SUPPLIED MATERIAL: Begin

Lemma save_current_well_formed (clk : nat -> datetime) (hash : list string -> Z)
    (st : GroupLoop.t) (n : nat) :
  sessions_well_formed (GroupLoop.event_groups st) ->
  open_session_well_formed st ->
  sessions_well_formed (fst (save_current clk hash st n)).
Proof.
  intros [Hnd Hgroups] Hopen. unfold save_current, bind, ret.
  unfold open_session_well_formed in Hopen.
  destruct (GroupLoop.current_event st) as [ev|]; [|now split].
  destruct Hopen as [first [rest [Hb ->]]]. rewrite Hb.
  destruct (_generate_event_id clk hash _ first n) as [k n']. cbn [fst].
  split.
  - now apply dict_set_NoDup.
  - intros k' ev bs Hin. apply dict_set_In in Hin.
    destruct Hin as [[_ [= -> ->]] | Hin]; [now exists first, rest|].
    now apply (Hgroups k').
Qed.

(** One turn of the loop keeps the sessions well formed, and leaves an open
    session that ends with the battle of this turn. *)
Lemma group_step_well_formed (clk : nat -> datetime) (hash : list string -> Z)
    (st : GroupLoop.t) (battle : Json.battle) (n : nat) :
  sessions_well_formed (GroupLoop.event_groups st) ->
  open_session_well_formed st ->
  let st' := fst (group_step clk hash st battle n) in
  sessions_well_formed (GroupLoop.event_groups st')
  /\ open_session_well_formed st'
  /\ GroupLoop.current_event st' <> None
  /\ exists pre, GroupLoop.current_battles st' = pre ++ [battle].
Proof.
  intros Hg Ho. cbv zeta. unfold group_step, bind, ret.
  destruct (_parse_battle_time clk _ n) as [t n1].
  destruct (_is_new_event battle _ t _) eqn:Enew.
  - pose proof (save_current_well_formed clk hash st n1 Hg Ho) as Hs.
    destruct (save_current clk hash st n1) as [groups n2]. cbn [fst] in *.
    cbn [GroupLoop.event_groups GroupLoop.current_event GroupLoop.current_battles].
    repeat split; try apply Hs; try discriminate.
    + unfold open_session_well_formed. cbn. now exists battle, [].
    + now exists [].
  - cbn [fst GroupLoop.event_groups GroupLoop.current_event GroupLoop.current_battles].
    unfold open_session_well_formed in *.
    cbn [GroupLoop.event_groups GroupLoop.current_event GroupLoop.current_battles].
    destruct (GroupLoop.current_event st) as [ev|].
    + destruct Ho as [first [rest [Hb ->]]]. rewrite Hb.
      repeat split; try apply Hg; try discriminate.
      * now exists first, (rest ++ [battle]).
      * now exists (first :: rest).
    + discriminate.
Qed.

Lemma foldM_snoc {A S : Type} (f : S -> A -> Clock S) (l : list A) (a : A) (s : S) (n : nat) :
  foldM f (l ++ [a]) s n
  = f (fst (foldM f l s n)) a (snd (foldM f l s n)).
Proof.
  revert s n. induction l as [|x l IH]; intros s n; cbn.
  - unfold bind, ret. now destruct (f s a n).
  - unfold bind. destruct (f s x n) as [s1 n1]. apply IH.
Qed.

Lemma group_loop_well_formed (clk : nat -> datetime) (hash : list string -> Z)
    (battles : list Json.battle) (st : GroupLoop.t) (n : nat) :
  sessions_well_formed (GroupLoop.event_groups st) ->
  open_session_well_formed st ->
  let st' := fst (foldM (group_step clk hash) battles st n) in
  sessions_well_formed (GroupLoop.event_groups st') /\ open_session_well_formed st'.
Proof.
  cbv zeta. revert st n. induction battles as [|b battles IH]; intros st n Hg Ho; cbn.
  - now split.
  - unfold bind.
    destruct (group_step_well_formed clk hash st b n Hg Ho) as [Hg1 [Ho1 _]].
    destruct (group_step clk hash st b n) as [st1 n1]. cbn [fst] in *. now apply IH.
Qed.

Lemma init_well_formed :
  sessions_well_formed (GroupLoop.event_groups GroupLoop.init)
  /\ open_session_well_formed GroupLoop.init.
Proof.
  split; [split; [constructor | intros k ev bs []] | now split].
Qed.

(** X4: in the result of the segmenter no two sessions share an identity,
    every session has at least one battle, and the event data of a session
    are those read from its first battle. *)
Theorem X4_sessions_are_not_empty_and_named_after_their_first_battle
    (clk : nat -> datetime) (hash : list string -> Z) (battle_logs : list Json.battle)
    (n : nat) :
  let groups := fst (_group_battles_by_event clk hash battle_logs n) in
  NoDup (dict_keys groups)
  /\ forall event_id event_data battles,
       In (event_id, (event_data, battles)) groups ->
       exists first rest,
         battles = first :: rest /\ event_data = _extract_event_data first.
Proof.
  cbv zeta. unfold _group_battles_by_event, bind.
  destruct init_well_formed as [Hg Ho].
  pose proof (group_loop_well_formed clk hash (sorted_battles battle_logs)
                GroupLoop.init n Hg Ho) as H.
  destruct (foldM _ _ _ _) as [st n1]. cbn [fst] in H. destruct H as [Hg1 Ho1].
  exact (save_current_well_formed clk hash st n1 Hg1 Ho1).
Qed.

(** After a non-empty list of battles the loop has an open session, which
    ends with the last battle. *)
Lemma group_loop_last (clk : nat -> datetime) (hash : list string -> Z)
    (battles : list Json.battle) (last : Json.battle) (n : nat) :
  let st := fst (foldM (group_step clk hash) (battles ++ [last]) GroupLoop.init n) in
  sessions_well_formed (GroupLoop.event_groups st)
  /\ open_session_well_formed st
  /\ GroupLoop.current_event st <> None
  /\ exists pre, GroupLoop.current_battles st = pre ++ [last].
Proof.
  cbv zeta. rewrite foldM_snoc.
  destruct init_well_formed as [Hg Ho].
  destruct (group_loop_well_formed clk hash battles GroupLoop.init n Hg Ho) as [Hg1 Ho1].
  now apply group_step_well_formed.
Qed.

Lemma save_current_keeps_open_session (clk : nat -> datetime) (hash : list string -> Z)
    (st : GroupLoop.t) (n : nat) :
  open_session_well_formed st ->
  GroupLoop.current_event st <> None ->
  exists event_id event_data,
    In (event_id, (event_data, GroupLoop.current_battles st))
       (fst (save_current clk hash st n)).
Proof.
  intros Ho Hsome. unfold save_current, bind, ret. unfold open_session_well_formed in Ho.
  destruct (GroupLoop.current_event st) as [ev|]; [|contradiction].
  destruct Ho as [first [rest [Hb _]]]. rewrite Hb.
  destruct (_generate_event_id clk hash ev first n) as [k n']. cbn [fst].
  exists k, ev. apply dict_set_In_self.
Qed.
(** X8.  The engine does not check that the two statements cover the same
    periods.  For statements with unique labels and all required rows
    present, a period of the income
    statement that the balance sheet lacks does not make the computation
    fail: every ratio whose formula reads the balance sheet is NaN in that
    period. *)
Theorem period_missing_from_balance_gives_nan
        (self : FinancialStatementAnalyzer) (income balance : DataFrame)
        (name : label) (f : formula) (p : label) :
  income_statement self = Some income ->
  balance_sheet self = Some balance ->
  unique_labels income = true ->
  unique_labels balance = true ->
  complete income balance ->
  In (name, f) ratio_formula ->
  reads_balance f = true ->
  In p (columns income) ->
  ~ In p (columns balance) ->
  exists rt,
    calculate_financial_ratios self =
      mkRun (Some rt) (set_ratios self rt) [] [] /\
    loc_at rt name p = Ok nan.
Proof.
  intros Hi Hb _ _ Hc Hin Hf Hp Hout.
  exists (ratio_table income balance).
  split; [now apply calculate_complete|].
  rewrite (ratio_table_cell income balance name f p Hin Hp).
  destruct (series_of_without_balance_period income balance f p Hf Hout)
    as [-> | ->]; reflexivity.
Qed.
(** C4: when the client is absent, [process_images] returns the content in
    which every placeholder [![Image](description)] is replaced, where it
    stands, by
    [![description](https://placehold.co/800x400/FFF9E6/FF9E66.png?text=description)],
    the reference to the placeholder image with the description as alt
    text and as query text, and everything else is unchanged; no file is
    written. *)
Theorem process_images_without_client
    cfg time_ms joinpath guess_type fs content assets_dir :
  client cfg = None ->
  exists out,
    process_images cfg time_ms joinpath guess_type fs content assets_dir
    = Some (out, fs)
    /\ out
       = splice 0 content
           (map (fun m =>
                   (span_start m, span_end m,
                    u "![" ++ group 1 m
                      ++ u "](https://placehold.co/800x400/FFF9E6/FF9E66.png?text="
                      ++ group 1 m ++ u ")"))
              (finditer image_marker content))
    /\ Rewrites image_marker
         (fun gs d =>
            d = Some
                  (u "![" ++ nth 0 gs []
                     ++ u "](https://placehold.co/800x400/FFF9E6/FF9E66.png?text="
                     ++ nth 0 gs [] ++ u ")"))
         content out.
Proof.
  intros Hc. unfold process_images.
  rewrite image_replacements_without_client by exact Hc.
  eexists; split; [reflexivity|].
  assert (O : ordered 0 (List.length content)
                (chosen (finditer image_marker content)
                   (map (fun m => Some (placeholder_reference (group 1 m)))
                      (finditer image_marker content)))).
  { apply chosen_ordered.
    apply (finditer_spans_ordered image_marker image_marker_ok content 0). }
  rewrite (apply_replacements_splice _ _ O).
  split.
  - rewrite chosen_all. apply (f_equal (splice 0 content)).
    apply map_ext. intros m.
    rewrite placeholder_reference_written. reflexivity.
  - apply (splice_rewrites image_marker _ image_marker_ok).
    unfold finditer.
    induction (finditer_from image_marker 0 0 content) as [|m ms IH];
      cbn [map]; constructor; [|exact IH].
    rewrite placeholder_reference_written. reflexivity.
Qed.

Lemma process_images_without_client_witness :
  process_images config_without_client (fun _ => 0%N) slash (fun _ => None)
    no_files
    (u "See ![Image](a cat) and ![IMAGE](dog), not ![alt](x.png)")
    (u "assets")
  = Some
      (u "See ![a cat](https://placehold.co/800x400/FFF9E6/FF9E66.png?text=a cat) and ![dog](https://placehold.co/800x400/FFF9E6/FF9E66.png?text=dog), not ![alt](x.png)",
       no_files)
  /\ Rewrites image_marker
       (fun gs d =>
          d = Some
                (u "![" ++ nth 0 gs []
                   ++ u "](https://placehold.co/800x400/FFF9E6/FF9E66.png?text="
                   ++ nth 0 gs [] ++ u ")"))
       (u "See ![Image](a cat) and ![IMAGE](dog), not ![alt](x.png)")
       (u "See ![a cat](https://placehold.co/800x400/FFF9E6/FF9E66.png?text=a cat) and ![dog](https://placehold.co/800x400/FFF9E6/FF9E66.png?text=dog), not ![alt](x.png)").
Proof.
  destruct (process_images_without_client config_without_client
              (fun _ => 0%N) slash (fun _ => None) no_files
              (u "See ![Image](a cat) and ![IMAGE](dog), not ![alt](x.png)")
              (u "assets") eq_refl) as (out & E & S & W).
  assert (O : out
              = u "See ![a cat](https://placehold.co/800x400/FFF9E6/FF9E66.png?text=a cat) and ![dog](https://placehold.co/800x400/FFF9E6/FF9E66.png?text=dog), not ![alt](x.png)").
  { rewrite S. vm_compute. reflexivity. }
  rewrite O in E, W. split; [exact E|exact W].
Defined.


(** X8: the replacements of both scans, made from the last span to the
    first as the code makes them, give the text with the spans replaced in
    reading order. *)
Theorem replacements_in_reading_order content ds :
  apply_replacements content (chosen (finditer image_marker content) ds)
  = splice 0 content (chosen (finditer image_marker content) ds)
  /\ apply_replacements content (chosen (finditer local_image content) ds)
     = splice 0 content (chosen (finditer local_image content) ds).
Proof.
  split; apply apply_replacements_splice, chosen_ordered.
  - apply (finditer_spans_ordered image_marker image_marker_ok content 0).
  - apply (finditer_spans_ordered local_image local_image_ok content 0).
Qed.

(** Made from the first span to the last, the same replacements give
    another text: the later spans no longer fit. *)
Lemma replacements_from_the_first_differ :
  apply_replacements (u "![Image](a) ![Image](b)")
    [(0, 11, u "A"); (12, 23, u "B")]
  = u "A B"
  /\ fold_left slice_assign [(0, 11, u "A"); (12, 23, u "B")]
       (u "![Image](a) ![Image](b)")
     = u "A ![Image](bB".
Proof. split; reflexivity. Qed.

(** *** The placeholder pattern in a text that was put together *)

Lemma match_literal_ignorecase_app literal : forall p s,
  match_literal_ignorecase literal (p ++ s)
  = match literal_residue literal p with
    | Matched rest => Some (rest ++ s)
    | Mismatch => None
    | Pending literal' => match_literal_ignorecase literal' s
    end.
Proof.
  induction literal as [|q literal IH]; intros p s; [reflexivity|].
  destruct p as [|c p]; [reflexivity|]. simpl.
  destruct (ignorecase_eq q c); [apply IH|reflexivity].
Qed.

Lemma literal_residue_matched literal : forall p rest,
  plain_literal literal ->
  literal_residue literal p = Matched rest ->
  exists l,
    p = l ++ rest /\ Forall (fun c => plain c = true) l
    /\ List.length l = List.length literal.
Proof.
  induction literal as [|q literal IH]; intros p rest Hl H; simpl in H.
  - injection H as <-. exists []. repeat split; constructor.
  - destruct p as [|c p]; [discriminate|].
    destruct (ignorecase_eq q c) eqn:E; [|discriminate].
    inversion Hl as [|? ? Hq Hl']; subst.
    destruct (IH p rest Hl' H) as (l & -> & Hp & Hlen).
    exists (c :: l). repeat split; [constructor; auto|simpl; lia].
Qed.

Lemma literal_residue_pending literal : forall p literal',
  plain_literal literal ->
  literal_residue literal p = Pending literal' ->
  Forall (fun c => plain c = true) p
  /\ literal' = skipn (List.length p) literal
  /\ List.length p < List.length literal.
Proof.
  induction literal as [|q literal IH]; intros p literal' Hl H; simpl in H;
    [discriminate|].
  destruct p as [|c p].
  - injection H as <-. repeat split; [constructor|simpl; lia].
  - destruct (ignorecase_eq q c) eqn:E; [|discriminate].
    inversion Hl as [|? ? Hq Hl']; subst.
    destruct (IH p literal' Hl' H) as (Hp & -> & Hlen).
    repeat split; [constructor; auto|simpl; lia].
Qed.

Lemma marker_literal_plain : plain_literal marker_literal.
Proof.
  unfold plain_literal, marker_literal.
  repeat constructor; intros c H; unfold plain;
    destruct (N.eqb_spec c 41) as [->|_]; try discriminate H;
    destruct (N.eqb_spec c 10) as [->|_]; try discriminate H;
    reflexivity.
Qed.

Lemma plain_app_last t0 :
  forallb plain (t0 ++ [41%N]) = false.
Proof. induction t0 as [|c t0 IH]; simpl; [|rewrite IH, andb_false_r]; reflexivity. Qed.

Lemma forallb_plain_Forall p :
  forallb plain p = true <-> Forall (fun c => plain c = true) p.
Proof.
  rewrite forallb_forall, Forall_forall. tauto.
Qed.

(** A text that ends with the closing parenthesis decides the placeholder
    pattern at its head, whatever follows it. *)
Lemma image_marker_closed t0 s :
  image_marker ((t0 ++ [41%N]) ++ s) = image_marker (t0 ++ [41%N]).
Proof.
  unfold image_marker. fold marker_literal.
  rewrite <- (app_nil_r (t0 ++ [41%N])) at 2.
  rewrite !match_literal_ignorecase_app.
  destruct (literal_residue marker_literal (t0 ++ [41%N])) as [rest| |l']
    eqn:E.
  - destruct (forallb plain rest) eqn:P.
    + exfalso.
      destruct (literal_residue_matched _ _ _ marker_literal_plain E)
        as (l & Ht & Hl & _).
      assert (Hall : forallb plain (l ++ rest) = true).
      { rewrite forallb_app, P, andb_true_r.
        apply forallb_plain_Forall; exact Hl. }
      rewrite <- Ht, plain_app_last in Hall. discriminate.
    + rewrite app_nil_r, lazy_until_paren_decided by exact P. reflexivity.
  - reflexivity.
  - exfalso.
    destruct (literal_residue_pending _ _ _ marker_literal_plain E)
      as (Hp & _ & _).
    apply forallb_plain_Forall in Hp. rewrite plain_app_last in Hp.
    discriminate.
Qed.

SUPPLIED MATERIAL: End

:: DIRECTIONS FOR THIS TASK ::
Send back an exact copy of only the lines from the line with "(** After a" up to and including the line with "destruct Ho as [first [rest [Hb _]]]." in the data above.

:: OUTPUT ::
(** After a non-empty list of battles the loop has an open session, which
    ends with the last battle. *)
Lemma group_loop_last (clk : nat -> datetime) (hash : list string -> Z)
    (battles : list Json.battle) (last : Json.battle) (n : nat) :
  let st := fst (foldM (group_step clk hash) (battles ++ [last]) GroupLoop.init n) in
  sessions_well_formed (GroupLoop.event_groups st)
  /\ open_session_well_formed st
  /\ GroupLoop.current_event st <> None
  /\ exists pre, GroupLoop.current_battles st = pre ++ [last].
Proof.
  cbv zeta. rewrite foldM_snoc.
  destruct init_well_formed as [Hg Ho].
  destruct (group_loop_well_formed clk hash battles GroupLoop.init n Hg Ho) as [Hg1 Ho1].
  now apply group_step_well_formed.
Qed.

Lemma save_current_keeps_open_session (clk : nat -> datetime) (hash : list string -> Z)
    (st : GroupLoop.t) (n : nat) :
  open_session_well_formed st ->
  GroupLoop.current_event st <> None ->
  exists event_id event_data,
    In (event_id, (event_data, GroupLoop.current_battles st))
       (fst (save_current clk hash st n)).
Proof.
  intros Ho Hsome. unfold save_current, bind, ret. unfold open_session_well_formed in Ho.
  destruct (GroupLoop.current_event st) as [ev|]; [|contradiction].
  destruct Ho as [first [rest [Hb _]]]. rewrite Hb.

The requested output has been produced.